Some credit cards are specifically marketed as “business” credit cards – NerdWallet.com, Bankrate.com, CreditCards.com and CreditKarma.com all list various offers from credit card companies, with guides to finding cards with lower interest rates, good points-for-purchase structures or lower annual fees. Be aware that the sites have partner relationships with some of the card issuers and will highlight the offers of their partners – whether those are the best offers for Joe Business Owner or not.

And it gets trickier.

Your personal credit card comes with certain protections under the Credit Card Accountability Responsibility and Disclosure Act of 2009, or CARD. You can’t be billed twice in the same cycle; payments have to be applied to the high-interest portion of your debt if you have more than one interest rate; interest rate changes have to be announced in writing 45 days before they go into effect; and the company has to give you at least 21 days to pay the bill.

Business cards, however, do not come with these protections. The card company can raise your rate without notice. Your payments can be applied to the balance with the lowest interest rate first, which costs you more money over time. And rate increases can be applied retroactively, so what you thought you financed at 12 percent is suddenly being financed at 15 percent.

So can you skip using a “business” card and earmark a specific card to take advantage of CARD protections? Consult with your accountant and attorney first. You qualified for that card – even if all you use it for is business – based on your personal credit history.

It’s imperative that if you’ve incorporated your business to shield your personal assets, you must keep that distinction in use of credit cards as well. At the very least, don’t use the same card for business purchases that you use for personal purchases, not even once, or you risk exposing your personal assets to judgments against your business.

GETTING THE BEST CARD

Check for:

Interest rates. Look for the lowest rate possible, right? Yes – unless, and only if, your cash flow allows you to pay off the entire balance each month. Then you can focus instead on lowering other items, like the annual fee.

Penalty fees, over-the-limit fees, interest rate hikes. Read that boring fine print in the cardholder agreement, not just the hype in the card offer. Penalties for missing a payment and fees for exceeding your spending limit alone might not be so bad, but the real consequence is that your interest rate may go up. Look for the “default rate” – that can be as much as 10 percent more than the standard rate.
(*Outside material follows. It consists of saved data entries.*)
Lemma all_values h σ l xs : models h σ -> seqs σ !! l = Some xs -> exists vs, values σ xs = Some vs.
Proof.
  intros Hm Hl. unfold values. destruct (mapM (λ y, vals σ !! y) xs) as [vs|] eqn:E; [by exists vs|].
  apply mapM_None, Exists_exists in E as (x & Hx & Hn).
  apply (m_owner _ _ Hm _ _ _ Hl), (m_elem _ _ Hm) in Hx as [[? ?] _]. congruence.
Qed.

Lemma PushBackList_ok h σ l o xs ys vs : models h σ -> seqs σ !! l = Some xs -> seqs σ !! o = Some ys ->
  values σ ys = Some vs -> implements (PushBackList l o) tt (foldl (push_back l) σ vs) h.
Proof.
  intros Hm Hl Ho Hv. destruct (lazyInit_ok _ _ _ _ Hm Hl) as (h1 & E1 & Hm1 & Hc1). unfold implements, PushBackList.
  rewrite (bind_Val _ _ _ _ _ E1). destruct (m_seq _ _ Hm1 _ _ Ho) as [Hk _]. unfold Len.
  rewrite (bind_Val _ _ _ _ _ (get_len_run _ _ _ Hk)), (bind_Val _ _ _ _ _ (Front_ok _ _ _ _ Hm1 Ho)), Nat2Z.id.
  apply (copy_back_ok l o ys vs h1 σ [] [] xs); try done. by rewrite app_nil_r.
Qed.

Lemma PushFrontList_ok h σ l o xs ys vs : models h σ -> seqs σ !! l = Some xs -> seqs σ !! o = Some ys ->
  values σ ys = Some vs -> implements (PushFrontList l o) tt (foldl (push_front l) σ (reverse vs)) h.
Proof.
  intros Hm Hl Ho Hv. destruct (lazyInit_ok _ _ _ _ Hm Hl) as (h1 & E1 & Hm1 & Hc1). unfold implements, PushFrontList.
  rewrite (bind_Val _ _ _ _ _ E1). destruct (m_seq _ _ Hm1 _ _ Ho) as [Hk _]. unfold Len.
  rewrite (bind_Val _ _ _ _ _ (get_len_run _ _ _ Hk)), (bind_Val _ _ _ _ _ (Back_ok _ _ _ _ Hm1 Ho)), Nat2Z.id.
  rewrite <- (length_reverse ys).
  apply (copy_front_ok l o (reverse ys) (reverse vs) h1 σ [] [] xs); try done.
  - by rewrite reverse_involutive, app_nil_r.
  - apply mapM_Some_2, Forall2_reverse. by apply mapM_Some_1.
  - intros _. by rewrite head_reverse.
Qed.

Lemma New_ok h σ v : models h σ -> implements (New v) (free σ) (add_list σ) h.
Proof.
  intros Hm. destruct (new_list_ok h σ v Hm) as (h1 & E1 & Hm1). unfold implements, New. rewrite (bind_Val _ _ _ _ _ E1).
  destruct (Init_ok h1 (add_list σ) (free σ) Hm1) as (h2 & ? & ? & _); [cbn; by rewrite lookup_insert_eq|]. by exists h2.
Qed.

(** The empty store and the empty state. *)
Definition empty_store : store V := MkStore ∅ ∅ 1%positive.
Definition empty_lists : lists V := MkLists ∅ ∅ 1%positive.

Lemma models_empty : models empty_store empty_lists.
Proof.
  split; cbn; try done.
Qed.

(** An element that is in no list has no neighbours; operations on a list ignore what is not in it. *)
Lemma Next_none_ok h σ e v : models h σ -> vals σ !! e = Some v -> lst h e = None ->
  Element_Next e h = Val (None, h) /\ Element_Prev e h = Val (None, h).
Proof.
  intros Hm Hv He. pose proof (models_has _ _ _ _ Hm Hv) as Hh. unfold Element_Next, Element_Prev.
  split; access; rewrite H1, He, bool_decide_eq_false_2; done || by intros [? _].
Qed.

Lemma ignored h σ l xs e : models h σ -> seqs σ !! l = Some xs -> (exists v, vals σ !! e = Some v) -> e ∉ xs ->
  MoveToFront l e h = Val (tt, h) /\ MoveToBack l e h = Val (tt, h)
  /\ forall v, InsertBefore l v e h = Val (None, h) /\ InsertAfter l v e h = Val (None, h).
Proof.
  intros Hm Hl [w Hw] He. pose proof (models_has _ _ _ _ Hm Hw) as Hh.
  assert (Hhl : has h l) by (eapply models_in; [done ..|left]). rewrite (m_owner _ _ Hm _ _ _ Hl) in He.
  unfold MoveToFront, MoveToBack, InsertBefore, InsertAfter. split_and!.
  - do 2 access. by rewrite bool_decide_eq_true_2 by (left; congruence).
  - do 2 access. by rewrite bool_decide_eq_true_2 by (left; congruence).
  - intros v. split; access; by rewrite bool_decide_eq_true_2 by congruence.
Qed.

Lemma ignored2 h σ l xs e m : models h σ -> seqs σ !! l = Some xs -> is_Some (vals σ !! e) -> is_Some (vals σ !! m) ->
  e ∉ xs \/ e = m \/ m ∉ xs -> MoveBefore l e m h = Val (tt, h) /\ MoveAfter l e m h = Val (tt, h).
Proof.
  intros Hm Hl [v Hv] [w Hw] Hout. pose proof (models_has _ _ _ _ Hm Hv) as Hh. pose proof (models_has _ _ _ _ Hm Hw) as Hh'.
  rewrite !(m_owner _ _ Hm _ _ _ Hl) in Hout. unfold MoveBefore, MoveAfter.
  split; do 2 access; rewrite bool_decide_eq_true_2; try done; destruct Hout as [?|[?|?]]; (left; congruence) || (right; left; done) || (right; right; congruence).
Qed.

(** ** The simulation *)

Definition simulated (nil_ : V) (o : op V) (h : store V) (σ : lists V) : Prop :=
  exists r h' σ', exec nil_ o h = Val (r, h') /\ astep σ o r σ' /\ models h' σ'.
Rewards. Will you really use them – and do they justify the annual fee? If there are so many exclusions and qualifications that you only get $10 worth of rewards over three months, that $75 annual fee doesn’t look like such a bargain.
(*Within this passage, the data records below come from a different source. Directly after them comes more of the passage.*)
(** Instructions the machine has: the negation and raw instructions are not implemented. *)
Definition executable (ins : Instruction) : bool :=
  match ins with
  | ALUOpConstant op _ | ALUOpX op => is_binary_op op
  | NegateA | Raw _ => false
  | _ => true
  end.

Lemma test_ok_iff t : test_ok t = true <-> existsb (Z.eqb t) [0; 1; 2; 3; 4; 5; 6; 7] = true.
Proof. unfold test_ok. cbn [existsb]. rewrite !orb_true_iff, andb_true_iff. lia. Qed.

Lemma assembleLoad_error d size mode k :
  (assembleLoad d size mode k).2 = None <-> register_ok d = true /\ size_ok size = true.
Proof.
  unfold assembleLoad, register_ok, size_ok. cbn [existsb].
  destruct (d =? RegA), (d =? RegX), (size =? 1), (size =? 2), (size =? 4); cbn; intuition congruence.
Qed.

Lemma jumpToRaw_error t operand k st sf : (jumpToRaw t operand k st sf).2 = None <-> test_ok t = true.
Proof.
  rewrite test_ok_iff. unfold jumpToRaw, JumpEqual, JumpNotEqual, JumpGreaterThan, JumpLessThan, JumpGreaterOrEqual,
    JumpLessOrEqual, JumpBitsSet, JumpBitsNotSet. cbn [existsb].
  destruct (t =? 0), (t =? 1), (t =? 2), (t =? 3), (t =? 4), (t =? 5), (t =? 6), (t =? 7); cbn; intuition congruence.
Qed.

Lemma assembles_iff ins : (Instruction_Assemble ins).2 = None <-> operands_ok ins = true.
Proof.
  destruct ins as [d v|d n|off size|off size|off|num|s n|op v|op| |skip|t v st sf|t st sf| |v| | |r];
    unfold_Assemble; cbn [operands_ok]; try done.
  - rewrite assembleLoad_error. cbn. tauto.
  - unfold slot_ok. destruct (Z.ltb_spec n 0), (Z.ltb_spec 15 n); cbn [orb];
      rewrite ?(proj2 (Z.leb_gt 0 n)), ?(proj2 (Z.leb_gt n 15)) by lia; rewrite ?andb_false_r; try done.
    rewrite assembleLoad_error, !(proj2 (Z.leb_le _ _)) by lia. cbn. rewrite andb_true_r. tauto.
  - rewrite assembleLoad_error. cbn. tauto.
  - rewrite assembleLoad_error. cbn. tauto.
  - destruct (num =? ExtLen); rewrite assembleLoad_error; cbn; tauto.
  - unfold slot_ok, register_ok. destruct (Z.ltb_spec n 0), (Z.ltb_spec 15 n); cbn [orb];
      rewrite ?(proj2 (Z.leb_gt 0 n)), ?(proj2 (Z.leb_gt n 15)) by lia; rewrite ?andb_false_r; try done.
    rewrite !(proj2 (Z.leb_le _ _)) by lia. by destruct (s =? RegA), (s =? RegX).
  - apply jumpToRaw_error.
  - apply jumpToRaw_error.
Qed.

Lemma assemble_from_error k P : (assemble_from k P).2 = None <-> Forall (λ ins, operands_ok ins = true) P.
Proof.
  revert k. induction P as [|ins P IH]; intros k; cbn [assemble_from]; [by split|].
  rewrite Forall_cons, <- assembles_iff, <- (IH (k + 1)).
  destruct (Instruction_Assemble ins) as [r [e|]]; cbn; [by split; [|intros [? _]]|].
  destruct (assemble_from (k + 1) P) as [rs [e|]]; cbn; intuition congruence.
Qed.

Lemma check_instruction_None rest ins : 
  check_instruction rest ins = None /\ operands_ok ins = true <-> admissible rest ins.
Proof.
  unfold admissible. rewrite (Logic.and_comm (check_instruction _ _ = None)). apply and_iff_compat_l.
  destruct ins as [d v|d n|off size|off size|off|num|s n|op v|op| |skip|t v st sf|t st sf| |v| | |r];
    cbn [check_instruction]; try done.
  - destruct (Z.eqb_spec num ExtLen); done.
  - destruct (Z.eqb_spec v 0); cbn; [|done]. destruct (Z.eqb_spec op ALUOpDiv), (Z.eqb_spec op ALUOpMod); cbn; split; done || intuition congruence.
  - destruct (Z.leb_spec rest skip); split; (done || lia).
  - destruct (Z.leb_spec rest st), (Z.leb_spec rest sf); split; (done || lia).
  - destruct (Z.leb_spec rest st), (Z.leb_spec rest sf); split; (done || lia).
Qed.

Lemma check_loop_None P : check_loop P = None <->
  forall i ins, P !! i = Some ins -> check_instruction (zlen P - (Z.of_nat i + 1)) ins = None.
Proof.
  induction P as [|ins P IH]; cbn [check_loop]; [done|]. split.
  - destruct (check_instruction (zlen P) ins) eqn:E; [done|]. intros HP [|i] ins' Hi; cbn in Hi.
    + injection Hi as <-. rewrite <- E. f_equal. cbn [length]. lia.
    + replace (zlen (ins :: P) - (Z.of_nat (S i) + 1)) with (zlen P - (Z.of_nat i + 1)) by (cbn [length]; lia).
      by apply (proj1 IH).
  - intros H. pose proof (H 0%nat ins eq_refl) as H0.
    replace (zlen (ins :: P) - (Z.of_nat 0 + 1)) with (zlen P) in H0 by (cbn [length]; lia). rewrite H0.
    apply IH. intros i ins' Hi. rewrite <- (H (S i) ins' Hi). f_equal. cbn [length]. lia.
Qed.

Lemma NewVM_iff P : well_formed P <-> NewVM P = Val (Some (MkVM P), None).
Proof.
  unfold well_formed, NewVM. destruct P as [|ins P].
  { split; [|done]. intros [(? & ? & _) _]. done. }
  set (Q := ins :: P). assert (HQ : zlen Q <> 0) by (cbn [Q length]; lia).
  rewrite (proj2 (Z.eqb_neq _ _) HQ).
  assert (Hl : exists f, last Q = Some f /\ index Q (zlen Q - 1) = Val f).
  { destruct (last Q) as [f|] eqn:E; [|by apply last_None in E]. exists f. split; [done|].
    apply index_Val; [cbn [Q length]; lia|]. rewrite last_lookup in E. rewrite <- E. f_equal. lia. }
  destruct Hl as (f & Hf & ->). cbn [mbind outcome_bind].
  assert (Hadm : (forall i ins, Q !! i = Some ins -> admissible (zlen Q - (Z.of_nat i + 1)) ins)
    <-> check_loop Q = None /\ (Assemble Q).2 = None).
  { rewrite check_loop_None. unfold Assemble. rewrite assemble_from_error, Forall_lookup. split.
    - intros H. split; intros i x Hi; apply H in Hi; by apply check_instruction_None in Hi as [? ?].
    - intros [H1 H2] i x Hi. apply check_instruction_None. eauto. }
  rewrite Hadm, Hf. destruct (check_loop Q) as [e|]; [by split; [intros (_ & ? & _)|]|].
  destruct (is_return f) eqn:Ef; cbn [negb]; [|split; [intros [(? & [= <-] & ?) _]; congruence|done]].
  destruct (Assemble Q) as [rs err]. cbn. split; [by intros (_ & _ & ->)|]. intros [= ->]. split_and!; [by exists f|done..].
Qed.

(** ** Instructions and what the machine does *)

Lemma packet_value_short pkt off n : zlen pkt < off + n -> packet_value pkt off n = None.
Proof. intros H. unfold packet_value. by rewrite bool_decide_eq_false_2 by lia. Qed.

Lemma packet_value_long pkt off n : off + n <= zlen pkt ->
  packet_value pkt off n = Some (order_value true (take (Z.to_nat n) (drop (Z.to_nat off) pkt))).
Proof. intros H. unfold packet_value. by rewrite bool_decide_eq_true_2. Qed.

Lemma packet_order_uint big bs : bytes_ok bs -> is_uint (8 * zlen bs) (order_value big bs).
Proof.
  intros H. unfold order_value. destruct big; [|by apply from_le_bound].
  rewrite <- (length_rev bs). apply from_le_bound; [done|]. by apply Forall_rev.
Qed.

Lemma packet_value_uint pkt off n v : bytes_ok pkt -> 0 <= n <= 4 -> packet_value pkt off n = Some v -> is_uint 32 v.
Proof.
  intros Hb Hn. unfold packet_value. case_bool_decide; [|done]. intros [= <-].
  eapply is_uint_mono; [|apply packet_order_uint; by apply Forall_take, Forall_drop].
  rewrite length_take. lia.
Qed.

(** Reading a packet as a step of the interpreter: a value, or the end of the run. *)
Definition as_load (o : option Z) : outcome (Z * bool) :=
  Val (match o with Some v => (v, true) | None => (0, false) end).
Keep checking. Frequently review the terms of the cardholder agreement you have and compare it to what’s currently available elsewhere.

BALANCE TRANSFERS

It looks great: Open a new account at a lower interest rate, transfer a big chunk of your outstanding balance to the new card, and you’re paying less interest. Win-win, right?

Well, maybe. If you haven’t opened a new account in a year or two, and if your credit is excellent, then this can work well. But credit scores are calculated partially on the basis of total utilization – meaning if you have $100,000 total credit available now and your balance is at $80,000, a new company may grant you only $20,000 additional credit.

You then transfer $20,000 to the new card – but you’ve still got $60,000 at the higher interest rate.

Also, that wonderful lower rate isn’t forever. Check for the difference between the card’s introductory rate and the standard rate, and how long the new rate lasts. If you can realistically pay off the transferred balance while the introductory rate is in place, then it might be a workable solution. If not, don’t borrow trouble.

The bottom line: Credit cards can help streamline payments you need to make no matter what, but you need to manage debt carefully and keep a careful eye on card agreements to make sure you’re not paying more in fees and interest than you’re getting back in rewards.